ACÇÃO E REALIDADE

Mais um ano que passou e ninguém se entende nesta praga pegada, um desdiz o outro, cujo o primeiro creditou a sua palavra.

Palavra oca, sem conteúdo, desacreditada de sentido  e de valor, já dizia o meu Povo “Palavras leva-as o vento”.

Precisa-se de atitude, de trabalho e dedicação, não de controvérsia, de palavras sem nexo de casualidade. Precisa-se de coragem, de ir á luta, de dizer não quando se deve dize-lo.

È o passar dos tempos e das vontades, vontades essas que servem para desacreditar o que está feito, desfazer tudo, para refazer de novo, mas esse refazer é um desfazer de tudo e não fazer coisíssima nenhuma, é isto que eles sabem fazer, nada, nadinha de todo, ou seja, zero.

A casualidade existe, mas é diferente da realidade, a casualidade obedece a factos causais e que advém do dia a dia, enquanto a realidade é bem outra coisa, é o facto real e que precisa de ser tratado com a devida antecedência para não causar sacrifícios demasiado duros para com as pessoas e se fôr vista antecipadamente haverá margem temporal para evitar maior sofrimento.

Ver e rever os factos, as tomadas de posição, as medidas sejam elas de que maneira forem, ao serem tomadas têm que ser reflectidas, estudadas e só depois serem executadas.

As medidas drásticas não devem ser usadas como experiências pois se o forem podem causar danos irreversíveis nas pessoas e nos seus direitos absolutos e isso não é brincadeira de bastidores e muito menos da casa do Povo cujo lugar foi esse mesmo Povo que lho havera dado.

Casualidade é pois momentânea e perante uma situação deve ser resolvida de forma a evitar depreciação da coisa e do seu valor, carece de uma resolução rápida e eficaz, mas sem malabarismos, sem subterfúgios,  sem rodeios e resolvendo-a da melhor forma possível para colmatar o hiato surgido na altura para o qual tem que se arranjar solução adequada.

Realidade é bem mais precisa logo há mais tempo para solucionar a coisa da melhor forma, mas para isso tem que haver estudos pormenorizados, através de pessoas realmente que sabem do assunto, independentemente das suas cores e das suas bandeiras, pessoas sábias, pessoas que trabalham, pessoas que ainda vêm os valores humanos acima de qualquer outro.

As medidas tomadas não têm nada de benéfico para o Povo, antes pelo contrário reportam prejuízos irreparáveis para toda a gente que nesta altura crucial de mais ajuda precisava .

Serão estes os sábios que o Povo precisava?
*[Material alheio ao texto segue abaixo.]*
(* ===== verification/Ledger.v ===== *)
(** * The event ledger (storage/raw_events.py, storage/entities.py)

    Raw events are stored once per span and stay pending until a fold completes;
    [counted_at] marks the ones the inventory has counted.  [process_events] is
    one transaction: the counts and the stamps commit together or not at all. *)

From stdpp Require Import base list strings option pretty sets gmap.
From Stdlib Require Import ZArith Lia.
From S2P Require Import Prelude Py Sql Events Schema Inventory.

Open Scope nat_scope.

Section Ledger.
Context `{PyHost} `{Digest} `{SqlHost}.

(** ** Storing events *)

(** [AUTOINCREMENT]; no modelled statement deletes an event *)
Definition next_id (t : list sdk_event) : Z := (1 + foldr Z.max 0 (map ev_id t))%Z.

Definition event_to_row (now : string) (id : Z) (e : event) : res sdk_event :=
  let! tenant_id := sql_text (meta e "tenant_id") in
  let! user_id := sql_text (meta e "user_id") in
  let! application_name := sql_text (meta e "application_name") in
  let! workflow_name := sql_text (meta e "workflow_name") in
  let! use_case := sql_text (meta e "use_case") in
  let! model_purpose := sql_text (meta e "model_purpose") in
  let! provider := sql_text (attr e "provider") in
  let! model := sql_text (attr e "model") in
  let! operation := sql_text (attr e "operation") in
  let! _ := bind_usage e in
  Ok (mk_sdk_event id (e_type e) (e_schema_version e) (e_trace_id e) (e_span_id e) (e_parent_span_id e)
        (e_timestamp e) (e_service e) (e_environment e) (e_project e) (e_system e) (e_name e) (e_status e)
        (e_duration_ms e) tenant_id user_id application_name workflow_name use_case model_purpose provider model
        operation (usage e "input_tokens") (usage e "output_tokens") e now None None 0 None).

(** the span index: two rows with the same organization, trace and span clash,
    rows without an organization never do *)
Definition same_span (a b : sdk_event) : bool :=
  sql_eq (ev_tenant_id a) (ev_tenant_id b) && String.eqb (ev_trace_id a) (ev_trace_id b) &&
  String.eqb (ev_span_id a) (ev_span_id b).

Definition span_key (r : sdk_event) : option string * string * string :=
  (ev_tenant_id r, ev_trace_id r, ev_span_id r).

(** [INSERT OR IGNORE ... RETURNING], one row: the table and the keys inserted *)
Definition insert_event (now : string) (acc : list sdk_event * list (option string * string * string)) (e : event)
    : res (list sdk_event * list (option string * string * string)) :=
  let (t, keys) := acc in
  let! row := event_to_row now (next_id t) e in
  Ok (if existsb (same_span row) t then acc else (t ++ [row], keys ++ [span_key row])).

(** the first event for each key inserted, in order *)
Fixpoint first_per_key (inserted seen : list (option string * string * string))
    (l : list (event * (option string * string * string))) : list event :=
  match l with
  | [] => []
  | (e, key) :: l =>
      if bool_decide (key ∈ inserted) && negb (bool_decide (key ∈ seen))
      then e :: first_per_key inserted (key :: seen) l
      else first_per_key inserted seen l
  end.

Definition insert_events (now : string) (events : list event) (d : db) : res (list event * db) :=
  let! rows := rmap (event_to_row now 0) events in
  let! stored := rfold (insert_event now) (sdk_events d, []) events in
  let (t, keys) := stored : list sdk_event * list (option string * string * string) in
  Ok (first_per_key keys [] (zip events (map span_key rows)), set_sdk_events t d).

(** ** Pending rows *)

Record pending_row := mk_pending { pr_id : Z; pr_event : event }.

Definition is_null {A} (o : option A) : bool := match o with None => true | Some _ => false end.

Definition claim_unfolded (tenant_id : string) (limit : nat) (max_attempts : option Z) (d : db) : list pending_row :=
  map (fun r => mk_pending (ev_id r) (ev_raw_event r))
    (take limit (order_by (fun a b => (ev_id a <=? ev_id b)%Z)
      (select (fun r => is_null (ev_folded_at r) && sql_eq (ev_tenant_id r) (Some tenant_id) &&
                        match max_attempts with Some n => (ev_fold_attempts r <? n)%Z | None => true end)
        (sdk_events d)))).

(** [WHERE folded_at IS NULL AND id IN (...)] *)
Definition still_pending (ids : list Z) (r : sdk_event) : bool :=
  is_null (ev_folded_at r) && bool_decide (ev_id r ∈ ids).

Definition mark_folded (now : string) (ids : list Z) (d : db) : db :=
  set_sdk_events (update (still_pending ids) (ev_with_folded_at (Some now)) (sdk_events d)) d.

Definition record_fold_attempt (ids : list Z) (error : string) (d : db) : db :=
  set_sdk_events (update (still_pending ids)
    (fun r => ev_with_fold_error (Some (String.substring 0 500 error))
                (ev_with_fold_attempts (ev_fold_attempts r + 1)%Z r)) (sdk_events d)) d.

Definition tenants_with_unfolded (d : db) : list string :=
  omap id (select_distinct ev_tenant_id
    (select (fun r => is_null (ev_folded_at r) && negb (is_null (ev_tenant_id r))) (sdk_events d))).

Definition count_unfolded (tenant_id : option string) (d : db) : nat :=
  rowcount (fun r => is_null (ev_folded_at r) &&
    match tenant_id with Some _ => sql_eq (ev_tenant_id r) tenant_id | None => true end) (sdk_events d).

Definition count_quarantined (max_attempts : Z) (d : db) : nat :=
  rowcount (fun r => is_null (ev_folded_at r) && (max_attempts <=? ev_fold_attempts r)%Z) (sdk_events d).

(** ** Counting *)

Definition _uncounted_ids (d : db) (ids : list Z) : list Z :=
  map ev_id (select (fun r => is_null (ev_counted_at r) && bool_decide (ev_id r ∈ ids)) (sdk_events d)).

Definition _stamp_counted (now : string) (ids : list Z) (d : db) : db :=
  set_sdk_events (update (fun r => bool_decide (ev_id r ∈ ids)) (ev_with_counted_at (Some now)) (sdk_events d)) d.

Definition process_events (now : string) (pending : list pending_row) (d : db) : res db :=
  let uncounted := _uncounted_ids d (map pr_id pending) in
  let! d := rfold (fun d row => if bool_decide (pr_id row ∈ uncounted) then process_event (pr_event row) d else Ok d)
              d pending in
  Ok (_stamp_counted now uncounted d).
End Ledger.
Definitivamente não e dizer não é contradizer as medidas tomadas por estes “sábios” que só gera confusão e arrelia o Povo.
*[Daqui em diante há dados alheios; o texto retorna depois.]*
(** what one fold does to the table, and the rows it claims to the counts *)
Lemma process_table now pending d d' : process_events now pending d = Ok d' ->
  sdk_events d' = update (fun r => bool_decide (ev_id r ∈ _uncounted_ids d (map pr_id pending)))
    (ev_with_counted_at (Some now)) (sdk_events d).
Proof.
  unfold process_events. rewrite project_select. intros (d1 & Hd1 & Hd%Ok_inj)%rbind_Ok. subst d'.
  by apply (local_Ok _ _ _ (local_project _)) in Hd1 as (i & _ & -> & _).
Qed.
Lemma process_counted now pending d d' : process_events now pending d = Ok d' ->
  forall r, r ∈ sdk_events d' -> ev_id r ∈ map pr_id pending -> counted r = true.
Proof.
  intros Hp%process_table r. rewrite Hp. intros [(x & Hx & _ & ->)|[Hr Hn%bool_decide_eq_false]]%elem_of_update Hin; [done|].
  destruct (counted r) eqn:Hc; [done|]. destruct Hn. apply elem_of_uncounted. split; [done|]. by exists r.
Qed.

(** A fold is idempotent: once a claimed set of rows has been folded,
    folding the same set again, whenever it is retried, changes nothing. *)
Theorem refold_changes_nothing now later pending d d' :
  process_events now pending d = Ok d' ->
  process_events later pending d' = Ok d' /\
  (forall r, r ∈ sdk_events d' -> (exists p, p ∈ pending /\ pr_id p = ev_id r) -> ev_counted_at r <> None).
Proof.
  intros Hp. pose proof (process_counted now pending d d' Hp) as Hall.
  assert (_uncounted_ids d' (map pr_id pending) = []) as Hnone.
  { apply elem_of_nil_inv. intros i (Hi & r & Hr & <- & Hc)%elem_of_uncounted. by rewrite (Hall r Hr Hi) in Hc. }
  split.
  - unfold process_events. rewrite project_select, Hnone.
    replace (select (fun p => bool_decide (pr_id p ∈ [])) pending) with (@nil pending_row).
    + cbn [map project rfold rbind]. unfold _stamp_counted. rewrite update_none; [by destruct d'|].
      intros r _. by apply bool_decide_eq_false, not_elem_of_nil.
    + symmetry. apply elem_of_nil_inv. intros p [Hb%bool_decide_eq_true _]%elem_of_select.
      by apply not_elem_of_nil in Hb.
  - intros r Hr (p & Hin & Hid). specialize (Hall r Hr ltac:(rewrite <-Hid; by apply list_elem_of_fmap_2)).
    unfold counted in Hall. by destruct (ev_counted_at r).
Qed.
End Rules.

(** ** Two workers claim the same two events *)

Module Demo.
#[export] Instance host : PyHost :=
  {| repr _ := "?"; str_int _ := Raise TypeError; str_float _ := Raise TypeError |}.
#[export] Instance digest : Digest := fun s => s.
#[export] Instance sql_host : SqlHost := fun _ => "0.0".

Definition call (span status : string) (tokens : Z) : event :=
  mk_event "model.call" "1.0" "trace-1" span "2026-03-01T09:00:00Z" "triage-api" "production" "claims" None None
    (Some "score") status None
    [("metadata", PDict [("tenant_id", PStr "acme"); ("application_name", PStr "triage")]);
     ("provider", PStr "openai"); ("model", PStr "gpt-4"); ("usage", PDict [("input_tokens", PInt tokens)])].
Definition batch : list event := [call "s1" "success" 120; call "s2" "error" 30; call "s1" "success" 120].

Definition stored : db :=
  match insert_events "2026-03-01 09:00:01" batch empty_db with Ok (_, d) => d | Raise _ => empty_db end.
Definition claim : list pending_row := claim_unfolded "acme" 500 (Some 5%Z) stored.
Definition folded : db :=
  match process_events "2026-03-01 09:00:02" claim stored with Ok d => d | Raise _ => stored end.
(** the second worker, after the first: one row at a time *)
Definition refolded : db :=
  match process_events "2026-03-01 09:00:03" (take 1 claim) folded with Ok d => d | Raise _ => folded end.

Lemma stores : exists out, insert_events "2026-03-01 09:00:01" batch empty_db = Ok (out, stored).
Proof. eexists. vm_compute. reflexivity. Qed.
Lemma folds : process_events "2026-03-01 09:00:02" claim stored = Ok folded.
Proof. vm_compute. reflexivity. Qed.
Lemma refolds : process_events "2026-03-01 09:00:03" (take 1 claim) folded = Ok refolded.
Proof. vm_compute. reflexivity. Qed.

(** a duplicate span is stored once, and the application counts two calls *)
Example two_rows : length (sdk_events refolded) = 2.
Proof. vm_compute. reflexivity. Qed.
Example two_calls : map (fun a => (ga_model_calls a, ga_errors a, ga_input_tokens a)) (governance_applications refolded) =
  [(SInt 2, SInt 1, SInt 150)].
Proof. vm_compute. reflexivity. Qed.

Lemma reaches : reachable empty_db (refolded, [claim; claim]).
Proof.
  destruct stores as [out Hs].
  eapply reachable_step; [|refine (step_process "2026-03-01 09:00:03" claim (take 1 claim) folded refolded _ _ _ refolds);
    [by left|apply sublist_take]].
  eapply reachable_step; [|refine (step_process "2026-03-01 09:00:02" claim claim stored folded _ _ _ folds);
    [by left|done]].
  eapply reachable_step; [|exact (step_claim "acme" 500 (Some 5%Z) stored [claim])].
  eapply reachable_step; [|exact (step_claim "acme" 500 (Some 5%Z) stored [])].
  eapply reachable_step; [apply reachable_start|]. by eapply step_insert.
Qed.
End Demo.

Import Demo.

Lemma exactly_once_witness : exists log : list (Z * event),
  NoDup (map fst log) /\
  (forall i e, (i, e) ∈ log <->
     exists r, r ∈ sdk_events Demo.refolded /\ ev_id r = i /\ ev_raw_event r = e /\ ev_counted_at r <> None) /\
  rfold (fun d e => process_event e d) (inventory_of empty_db) (map snd log) = Ok (inventory_of Demo.refolded).
Proof. exact (exactly_once empty_db Demo.refolded [Demo.claim; Demo.claim] eq_refl Demo.reaches). Defined.

Lemma refold_changes_nothing_witness :
  process_events "2026-03-02 00:00:00" Demo.claim Demo.folded = Ok Demo.folded /\
  (forall r, r ∈ sdk_events Demo.folded -> (exists p, p ∈ Demo.claim /\ pr_id p = ev_id r) -> ev_counted_at r <> None).
Proof. exact (refold_changes_nothing _ "2026-03-02 00:00:00" Demo.claim Demo.stored Demo.folded Demo.folds). Defined.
Este não significativo é o vermelho que se deve mostrar a esta gente como da errata descrita na escola primária a todos nós.

Onde Pára o meu Portugal? onde param os homens valorosos de outrora? onde pára a modéstia da racionalidade? onde pára a ousadia do ser humilde e reconhecer que efectivamente não sabe?

Não inventem, não queiram tapar o sol com uma peneira, porque até os invisuais se apercebem de tantas coisas más que lhe estão a acontecer.

Façam mia culpa e reconheçam que já fizeram muito mal ao Povo e entrem ao menos uma vez como se de arrependimento se tratasse no caminho do bem e da justiça.